Questions remain over Alan Shatter’s departure from office

Formidable deputy was one of the the State’s most reforming ministers for justice

 Alan Shatter with Taoiseach Enda Kenny: In just three years in   office, Shatter initiated a sweeping reform agenda in the Department of Justice, publishing nearly 30 separate pieces of legislation. Photograph:  Leon Farrell/RollingNews.ie

Alan Shatter with Taoiseach Enda Kenny: In just three years in office, Shatter initiated a sweeping reform agenda in the Department of Justice, publishing nearly 30 separate pieces of legislation.
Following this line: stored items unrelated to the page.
(* ===== verification/ImageRuns.v ===== *)
(** * Runs of texels ([src/driver/ps5vk_queue.c])

    A tiled side's map keeps the bytes of a run of texels contiguous, so the
    queue's copies move a run at a time.  The run's length is a property of the
    map: the low bits of x are the low bits of the place, and nothing else
    reaches them. *)

From Stdlib Require Import ZArith Lia.
From stdpp Require Import base numbers list.
From S2P Require Import Prelude DriverPrelude BlitPool XorMaps ImageTiles ImageLayout.
Open Scope Z_scope.

Definition PS5VK_TILED_RUN_BYTES : Z := 16.

(** [ps5vk_copy_side_run_bytes] *)
Definition copy_side_run_bytes (side : copy_side) (texel_bytes : Z) : Z :=
  if negb (cs_tiled side) then UINT64_MAX
  else if cs_depth side then if cs_samples side =? 4 then texel_bytes else u64 (2 * cs_element_bytes side)
  else if cs_element_bytes side =? 1 then 8 else PS5VK_TILED_RUN_BYTES.

(** ** Contiguous maps *)

(** The [2^r] texels from a multiple of [2^r] on have consecutive places. *)
Definition contiguous (r k : Z) (local : Z -> Z -> Z) : Prop :=
  forall x y, 0 <= x -> 0 <= y -> local x y = local (x - x mod 2 ^ r) y + x mod 2 ^ r * 2 ^ k.

Definition run_check (f : Z -> Z -> Z) (a b r : nat) (n k : Z) : bool :=
  forallb (fun v => Z.land v (unit_mask n (k + Z.of_nat r)) =? v) (basis (fun x y => f (Z.shiftl x (Z.of_nat r)) y) (a - r) b) &&
  forallb (fun v => f v 0 =? Z.shiftl v k) (single_bits r 0).

Lemma xor_sum_map_eq (f g : Z -> Z) bits vs : forallb (fun v => f v =? g v) vs = true -> xor_sum bits (map f vs) = xor_sum bits (map g vs).
Proof.
  revert bits. induction vs as [|v vs IH]; intros [|b bits] E; try done. cbn in E |- *. apply andb_true_iff in E as [E1 E2]. apply Z.eqb_eq in E1. now rewrite E1, IH.
Qed.

(** A multiple of [2^k] and a number below it add without carries. *)
Lemma lxor_disjoint h l k : 0 <= k -> h mod 2 ^ k = 0 -> 0 <= l < 2 ^ k -> Z.lxor h l = h + l.
Proof.
  intros K H L. symmetry. apply Z.add_nocarry_lxor. apply Z.bits_inj'. intros i I. rewrite Z.land_spec, Z.bits_0.
  destruct (Z.ltb_spec i k).
  - rewrite <- (Z.mod_pow2_bits_low h k i), H, Z.bits_0 by lia. done.
  - rewrite <- (Z.mod_small l (2 ^ k)) by lia. rewrite Z.mod_pow2_bits_high by lia. apply andb_false_r.
Qed.

Lemma split_low x r : 0 <= r -> 0 <= x -> x = Z.lxor (Z.shiftl (x / 2 ^ r) r) (x mod 2 ^ r).
Proof.
  intros R X. pose proof (Z.mod_pos_bound x (2 ^ r) ltac:(lia)). rewrite Z.shiftl_mul_pow2 by lia. rewrite (lxor_disjoint _ _ r); [|lia|now apply Z.mod_mul; lia|lia].
  pose proof (Z.div_mod x (2 ^ r) ltac:(lia)). lia.
Qed.

Lemma turned_contiguous (a b r : nat) n k f (turn_x turn_y shift : Z -> Z -> Z) : 0 <= k -> k + Z.of_nat r <= n -> (r <= a)%nat ->
  linear2 f -> run_check f a b r n k = true ->
  (forall c q, 0 <= turn_x c q < 2 ^ Z.of_nat a /\ turn_x c q mod 2 ^ Z.of_nat r = 0) -> (forall c q, 0 <= turn_y c q < 2 ^ Z.of_nat b) ->
  (forall c q, shift c q mod 2 ^ (k + Z.of_nat r) = 0) ->
  contiguous (Z.of_nat r) k (fun x y =>
    let c := x / 2 ^ Z.of_nat a in
    let q := y / 2 ^ Z.of_nat b in
    Z.lxor (f (Z.lxor (x mod 2 ^ Z.of_nat a) (turn_x c q)) (Z.lxor (y mod 2 ^ Z.of_nat b) (turn_y c q))) (shift c q)).
Proof.
  intros K N R L C TX TY S x y X Y. cbv zeta. apply andb_true_iff in C as [C1 C2].
  set (A := Z.of_nat a). set (P := Z.of_nat r). assert (RA : 0 <= P <= A) by lia.
  set (lo := x mod 2 ^ P). set (x0 := x - lo). pose proof (Z.mod_pos_bound x (2 ^ P) ltac:(lia)) as LB. fold lo in LB.
  assert (D : 2 ^ A = 2 ^ (A - P) * 2 ^ P) by (rewrite <- Z.pow_add_r by lia; f_equal; lia).
  assert (X0 : x0 = x / 2 ^ P * 2 ^ P) by (subst x0 lo; pose proof (Z.div_mod x (2 ^ P) ltac:(lia)); lia).
  assert (Q0 : x0 / 2 ^ A = x / 2 ^ A).
  { rewrite X0, D, Z.div_mul_cancel_r by lia. rewrite (Z.mul_comm (2 ^ (A - P))), <- Z.div_div by lia. done. }
  set (hi := x / 2 ^ P mod 2 ^ (A - P)).
  assert (M0 : x0 mod 2 ^ A = hi * 2 ^ P) by (rewrite X0, D, Z.mul_mod_distr_r by lia; done).
  assert (M1 : x mod 2 ^ A = hi * 2 ^ P + lo).
  { rewrite D, (Z.mul_comm (2 ^ (A - P))), Z.rem_mul_r by lia. subst hi lo. lia. }
  rewrite Q0. set (c := x / 2 ^ A). set (q := y / 2 ^ Z.of_nat b). destruct (TX c q) as [T1 T2]. fold A in T1. fold P in T2.
  set (t := turn_x c q / 2 ^ P). assert (T : turn_x c q = Z.shiftl t P).
  { rewrite Z.shiftl_mul_pow2 by lia. subst t. pose proof (Z.div_mod (turn_x c q) (2 ^ P) ltac:(lia)). lia. }
  assert (TB : 0 <= t < 2 ^ (A - P)) by (subst t; split; [apply Z.div_pos; lia|apply Z.div_lt_upper_bound; [lia|]; rewrite Z.mul_comm, <- D; lia]).
  assert (HB : 0 <= hi < 2 ^ (A - P)) by (apply Z.mod_pos_bound; lia).
  set (v := Z.lxor (y mod 2 ^ Z.of_nat b) (turn_y c q)). assert (VB : 0 <= v < 2 ^ Z.of_nat b) by (apply lxor_bounds; [lia|apply Z.mod_pos_bound; lia|apply TY]).
  set (G := f (Z.shiftl (Z.lxor hi t) P) v).
  assert (GM : G mod 2 ^ (k + P) = 0).
  { apply (unit_mask_spec n (k + P)); [lia|]. unfold G. assert (UB : 0 <= Z.lxor hi t < 2 ^ (A - P)) by (apply lxor_bounds; lia).
    assert (L2 : linear2 (fun x y => f (Z.shiftl x P) y)) by (intros u u' w w'; rewrite Z.shiftl_lxor; apply L).
    rewrite (linear2_value (fun x y => f (Z.shiftl x P) y) (a - r) b) by (done || (replace (Z.of_nat (a - r)) with (A - P) by lia; done)). now apply xor_sum_mask. }
  assert (FL : f lo 0 = lo * 2 ^ k).
  { rewrite <- Z.shiftl_mul_pow2 by lia. rewrite (linear_value (fun x => f x 0) r lo), (linear_value (fun x => Z.shiftl x k) r lo); try (subst P; lia).
    - now apply xor_sum_map_eq.
    - intros u w. apply Z.shiftl_lxor.
    - intros u w. rewrite <- L. now rewrite Z.lxor_0_r. }
  assert (F0 : Z.lxor (x0 mod 2 ^ A) (turn_x c q) = Z.shiftl (Z.lxor hi t) P) by (rewrite M0, T, Z.shiftl_lxor, (Z.shiftl_mul_pow2 hi) by lia; done).
  assert (F1 : Z.lxor (x mod 2 ^ A) (turn_x c q) = Z.lxor (Z.shiftl (Z.lxor hi t) P) lo).
  { rewrite M1, <- (lxor_disjoint (hi * 2 ^ P) lo P) by (try apply Z.mod_mul; lia). rewrite T, Z.shiftl_lxor, (Z.shiftl_mul_pow2 hi), !Z.lxor_assoc by lia. f_equal. apply Z.lxor_comm. }
  rewrite F0, F1. rewrite <- (Z.lxor_0_r v) at 1. rewrite L. fold G. rewrite FL, Z.lxor_assoc, (Z.lxor_comm (lo * 2 ^ k)), <- Z.lxor_assoc.
  apply (lxor_disjoint _ _ (k + P)); [lia| |rewrite Z.pow_add_r by lia; nia].
  rewrite <- Z.land_ones by lia. rewrite land_lxor_r, !Z.land_ones by lia. rewrite GM. fold P in S. now rewrite S.
Qed.


(** ** The driver's maps *)

(** What a run is on a side: texels whose bytes follow each other. *)
Definition side_runs (side : copy_side) (w h r : Z) : Prop := forall x y, 0 <= x < w -> 0 <= y < h ->
  slot side x y 0 = slot side (x - x mod 2 ^ r) y 0 + x mod 2 ^ r * cs_element_bytes side.

Lemma run_start x r : 0 <= r -> 0 <= x -> 0 <= x - x mod 2 ^ r <= x.
Proof. intros R X. pose proof (Z.mod_le x (2 ^ r) X ltac:(lia)). pose proof (Z.mod_pos_bound x (2 ^ r) ltac:(lia)). lia. Qed.

Lemma run_same_tile x r a : 0 <= r <= a -> 0 <= x -> (x - x mod 2 ^ r) / 2 ^ a = x / 2 ^ a.
Proof.
  intros R X. replace (x - x mod 2 ^ r) with (x / 2 ^ r * 2 ^ r) by (pose proof (Z.div_mod x (2 ^ r) ltac:(lia)); lia).
  assert (D : 2 ^ a = 2 ^ r * 2 ^ (a - r)) by (rewrite <- Z.pow_add_r by lia; f_equal; lia). rewrite D, (Z.mul_comm (2 ^ r)), Z.div_mul_cancel_r by lia.
  now rewrite (Z.mul_comm (2 ^ (a - r))), <- Z.div_div by lia.
Qed.

(** A contiguous map makes contiguous runs of a grid's texels. *)
Lemma grid_runs side w h a b k r loc : 0 <= r <= a -> cs_element_bytes side = 2 ^ k -> contiguous r k (fun x y => loc x y 0) ->
  (forall x y, 0 <= x < w -> 0 <= y < h -> slot side x y 0 = cs_address side + sample_at w a b loc x y 0) -> side_runs side w h r.
Proof.
  intros R E C V x y X Y. pose proof (run_start x r ltac:(lia) ltac:(lia)). rewrite !V by lia. unfold sample_at. rewrite (run_same_tile x r a) by lia.
  rewrite (C x y), E by lia. lia.
Qed.

Definition colour_run (eb : Z) : nat := if eb =? 1 then 3%nat else Z.to_nat (4 - Z.log2 eb).

Lemma colour_run_check eb : colour_mapped eb 1 -> let '(a, b, n, k) := colour_shape eb 1 in
  run_check (walk_terms (colour_terms eb)) a b (colour_run eb) n k = true /\ (colour_run eb <= a)%nat /\ 0 <= k /\ k + Z.of_nat (colour_run eb) <= n /\
  forall c q, fst (block_turn c q (2 ^ Z.of_nat a) (2 ^ Z.of_nat b) eb 1) mod 2 ^ Z.of_nat (colour_run eb) = 0.
Proof.
  intros C. unfold colour_mapped in C. rewrite !elem_of_cons, elem_of_nil in C. destruct_or! C; try done; injection C as ->; (split; [vm_compute; reflexivity|]); (split; [apply Nat.leb_le; reflexivity|]); (split; [vm_compute; discriminate|]); (split; [vm_compute; discriminate|]);
    intros c q; unfold block_turn; cbn [Z.eqb Pos.eqb]; destruct (land_1_cases c) as [Ec|Ec], (land_1_cases q) as [Eq|Eq]; rewrite ?Ec, ?Eq; vm_compute; reflexivity.
Qed.

Lemma colour_local_turned eb s tw th x y : let turn := block_turn (x / tw) (y / th) tw th eb s in
  colour_local eb s tw th x y = walk_terms (colour_terms eb) (Z.lxor (x mod tw) (fst turn)) (Z.lxor (y mod th) (snd turn)).
Proof. unfold colour_local. cbv zeta. now destruct (block_turn _ _ _ _ _ _). Qed.

Lemma colour_runs side w h : colour_side side w h -> cs_samples side = 1 -> cs_tile_xor side mod (cs_element_bytes side * 2 ^ Z.of_nat (colour_run (cs_element_bytes side))) = 0 ->
  side_runs side w h (Z.of_nat (colour_run (cs_element_bytes side))).
Proof.
  intros CS S X. pose proof (colour_samples_placed side w h CS) as P. pose proof (fun x y s => colour_value side w h x y s CS) as V. pose proof (colour_element _ _ _ CS) as C. rewrite S in *.
  pose proof (colour_run_check _ C) as RC. pose proof (fun c r => block_turn_range _ _ c r C) as T.
  destruct (colour_shape (cs_element_bytes side) 1) as [[[a b] n] k]. destruct P as (TW & TH & EK & BA & BB & BK & P), RC as (R1 & R2 & R3 & R4 & R5).
  apply (grid_runs side w h (Z.of_nat a) (Z.of_nat b) k _ (colour_samples side)); [lia|done| |intros x y A B; apply V; constructor; lia].
  pose proof (turned_contiguous a b (colour_run (cs_element_bytes side)) n k _ (fun c r => fst (block_turn c r (2 ^ Z.of_nat a) (2 ^ Z.of_nat b) (cs_element_bytes side) 1))
    (fun c r => snd (block_turn c r (2 ^ Z.of_nat a) (2 ^ Z.of_nat b) (cs_element_bytes side) 1)) (fun _ _ => cs_tile_xor side) R3 R4 R2 (linear2_walk _) R1
    ltac:(intros c q; split; [apply T|apply R5]) ltac:(intros; apply T) ltac:(intros; rewrite Z.pow_add_r by lia; rewrite <- EK; done)) as G.
  intros x y A B. unfold colour_samples. rewrite !colour_local_turned, S, TW, TH. cbn [Z.eqb Pos.eqb]. rewrite !Z.add_0_l. exact (G x y A B).
Qed.

Lemma depth_run_check eb : let '(a, b, k) := depth_shape eb in exists f, linear2 f /\ run_check f a b 1 16 k = true /\ (1 <= a)%nat /\ 0 <= k /\ k + 1 <= 16 /\
  forall x y, depth_local eb x y = f (x mod 2 ^ Z.of_nat a) (y mod 2 ^ Z.of_nat b).
Proof.
  unfold depth_shape, depth_local. destruct (eb =? 1); [|destruct (eb =? 2)].
  - exists (walk_terms ps5vk_tiled_stencil_terms). split; [apply linear2_walk|]. split; [vm_compute; reflexivity|]. repeat (split; [lia|]). reflexivity.
  - exists (walk_terms ps5vk_tiled_depth2_terms). split; [apply linear2_walk|]. split; [vm_compute; reflexivity|]. repeat (split; [lia|]). reflexivity.
  - exists (fun x y => walk_bits 0 x y (combine depth_x_masks depth_y_masks) 0). split; [apply linear2_walk_bits|]. split; [vm_compute; reflexivity|]. repeat (split; [lia|]). reflexivity.
Qed.

Lemma depth_runs side w h : depth_side side w h -> side_runs side w h 1.
Proof.
  intros DS. pose proof (fun x y s => depth_value side w h x y s DS) as V. pose proof (depth_run_check (cs_element_bytes side)) as RC. pose proof (depth_shape_extent _ (depth_element _ _ _ DS)) as SE.
  destruct DS as [(T & D & M) _ _ _ _]. destruct (depth_shape (cs_element_bytes side)) as [[a b] k]. destruct RC as (f & L & R1 & R2 & R3 & R4 & E), SE as (_ & EK & _).
  apply (grid_runs side w h (Z.of_nat a) (Z.of_nat b) k _ (fun x y _ => depth_local (cs_element_bytes side) x y)); [lia|done| |intros x y A B; apply V; constructor; rewrite ?M; lia].
  pose proof (turned_contiguous a b 1 16 k f (fun _ _ => 0) (fun _ _ => 0) (fun _ _ => 0) R3 R4 R2 L R1 ltac:(intros; split; [lia|reflexivity]) ltac:(lia) ltac:(intros; now apply Z.mod_0_l; lia)) as G.
  intros x y A B. specialize (G x y A B). cbv beta zeta in G. rewrite !Z.lxor_0_r in G. cbv beta. rewrite !E. exact G.
Qed.

(** A row is one run. *)
Lemma row_slot side x y s : cs_tiled side = false -> 0 <= x < 2 ^ 32 -> 0 <= y < 2 ^ 32 -> slot side x y s = u64 (cs_address side + y * cs_row_pitch side + x * cs_element_bytes side).
Proof. intros T X Y. unfold slot, image_copy_address. rewrite T, !(u64_small x), !(u64_small y) by lia. done. Qed.

(** ** Runs of the queue *)

(** The texels from a multiple of [n] to before the next follow each other, as
    the texels at the places [at_] gives. *)
Definition runs_of (at_ : Z -> Z -> Z) (texel_bytes w h n : Z) : Prop := forall x i y, 0 <= x -> 0 <= i -> x mod n + i < n -> x + i < w -> 0 <= y < h ->
  at_ (x + i) y = at_ x y + i * texel_bytes.

Lemma side_runs_of side w h r : 0 <= r -> side_runs side w h r -> runs_of (fun x y => slot side x y 0) (cs_element_bytes side) w h (2 ^ r).
Proof.
  intros R S x i y X I M B Y. rewrite (S (x + i) y), (S x y) by lia. pose proof (Z.div_mod x (2 ^ r) ltac:(lia)) as D.
  assert (E : (x + i) mod 2 ^ r = x mod 2 ^ r + i).
  { rewrite <- (Z.mod_small (x mod 2 ^ r + i) (2 ^ r)) by (pose proof (Z.mod_pos_bound x (2 ^ r) ltac:(lia)); lia). rewrite Zplus_mod_idemp_l. done. }
  rewrite E. replace (x + i - (x mod 2 ^ r + i)) with (x - x mod 2 ^ r) by lia. lia.
Qed.

Lemma runs_of_one at_ tb w h : runs_of at_ tb w h 1.
Proof. intros x i y X I M B Y. rewrite Z.mod_1_r in M. assert (i = 0) as -> by lia. rewrite Z.add_0_r. lia. Qed.

(** A mapped side's runs are as long as the queue takes them. *)
Lemma mapped_runs side w h : mapped_side side w h -> cs_samples side = 1 -> let n := copy_side_run_bytes side (cs_element_bytes side) / cs_element_bytes side in
  1 <= n <= 8 /\ copy_side_run_bytes side (cs_element_bytes side) = n * cs_element_bytes side /\ copy_side_run_bytes side (cs_element_bytes side) ∈ [2; 8; 16] /\
  runs_of (fun x y => slot side x y 0) (cs_element_bytes side) w h n.
Proof.
  intros M S. pose proof (mapped_element _ _ _ M) as E. pose proof (mapped_xor_aligned _ _ _ M) as X. unfold copy_side_run_bytes. rewrite (mapped_tiled _ _ _ M), S. cbn [negb Z.eqb Pos.eqb].
  destruct (cs_depth side) eqn:D.
  - pose proof (mapped_depth _ _ _ M D) as DE. pose proof (side_runs_of side w h 1 ltac:(lia) (depth_runs side w h (mapped_depth_side side w h M D S))) as R.
    rewrite !elem_of_cons, elem_of_nil in DE. destruct DE as [Q|[Q|[]]]; rewrite Q in *; (split; [split; vm_compute; discriminate|]); (split; [reflexivity|]); (split; [repeat (left || right)|exact R]).
  - assert (CR : cs_tile_xor side mod (cs_element_bytes side * 2 ^ Z.of_nat (colour_run (cs_element_bytes side))) = 0).
    { apply mod_16_element; [|done]. rewrite !elem_of_cons, elem_of_nil in E. destruct E as [Q|[Q|[Q|[Q|[Q|[]]]]]]; rewrite Q; repeat (left || right). }
    pose proof (side_runs_of side w h _ (Nat2Z.is_nonneg _) (colour_runs side w h (mapped_colour side w h M D) S CR)) as R.
    rewrite !elem_of_cons, elem_of_nil in E. destruct E as [Q|[Q|[Q|[Q|[Q|[]]]]]]; rewrite Q in *; (split; [split; vm_compute; discriminate|]); (split; [reflexivity|]); (split; [repeat (left || right)|exact R]).
Qed.

(** Rows are one run, wherever it begins. *)
Lemma row_runs side tb x i y : cs_tiled side = false -> 0 <= x -> 0 <= i -> x + i < 2 ^ 32 -> 0 <= y < 2 ^ 32 -> 0 <= cs_address side -> 0 <= cs_row_pitch side -> 0 <= tb ->
  cs_address side + y * cs_row_pitch side + (x + i) * tb < 2 ^ 64 -> image_copy_address side (x + i) y tb 0 = image_copy_address side x y tb 0 + i * tb.
Proof. intros T X I B Y A P TB U. unfold image_copy_address. rewrite T, !(u64_small y), !(u64_small (x + i)), !(u64_small x) by lia. rewrite !u64_small by nia. lia. Qed.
Photograph: Leon Farrell/RollingNews.ie

 

The judgement by the Court of Appeal in favour of Alan Shatter raises the question of whether an outstanding minister for justice was hounded unfairly from office.

Mr Shatter resigned from the Government in May of 2014 as a direct result of a report by barrister Seán Guerin into allegations made by Garda whistleblower Sgt Maurice McCabe. A court has now found that Mr Shatter’s constitutional rights were breached by the Guerin investigation.

This judgement comes on top of the report by Mr Justice Kevin O’Higgins, which earlier this year unambiguously cleared Mr Shatter of any wrongdoing in his handling of the allegations made by Sgt McCabe.

All of this has come too late to rescue Mr Shatter’s political career. His term of office as minister for the Departments of Justice and Defence came to an end with his resignation in 2014. His career as a Dáil deputy ended in February when he lost his seat in Dublin Rathdown.

During his time in government Mr Shatter established himself as one of the most energetic and reforming ministers for justice in the history of the State. He still had a huge amount to do when his cabinet career came to an abrupt end.

A formidable debater, Shatter was often accused of arrogance by opponents in the Dáil who disliked his combative style, but his ability and hard work were undeniable.

Serious antagonism

He aroused serious antagonism in the Law Library with his attempt to cut legal costs and provoked the ire of the judiciary by supporting cuts in judges pay in line with the rest of the public service.

In just three years in office, he initiated a sweeping reform agenda in justice, publishing nearly 30 separate pieces of legislation.

Among them were the Personal Insolvency Act, the National Vetting Bureau Act (Children & Vulnerable Persons) Act, the Criminal Justice Act, the DNA Database Act, the Human Rights and Equality Commission Act.

Major reforms were also introduced into Ireland’s citizenship laws and a new citizenship ceremony was created. During his time as minister, 69,000 foreign nationals became Irish citizens.

Mr Shatter also created a scheme to facilitate relations of Syrian families already resident in Ireland who were either caught up in the civil war, or in refugee camps elsewhere as a result of the conflict in Syria, to join them here.

In his role as minister for defence, he implemented substantial reform in the Department of Defence and restructured the Irish Defence Forces.

Things started to go wrong for him when in 2013 he criticised whistleblowers who alleged widespread corruption in An Garda Síochána regarding the cancellation of penalty points.

He was dogged by one controversy after another for the following year and eventually resigned as a result of the Guerin report.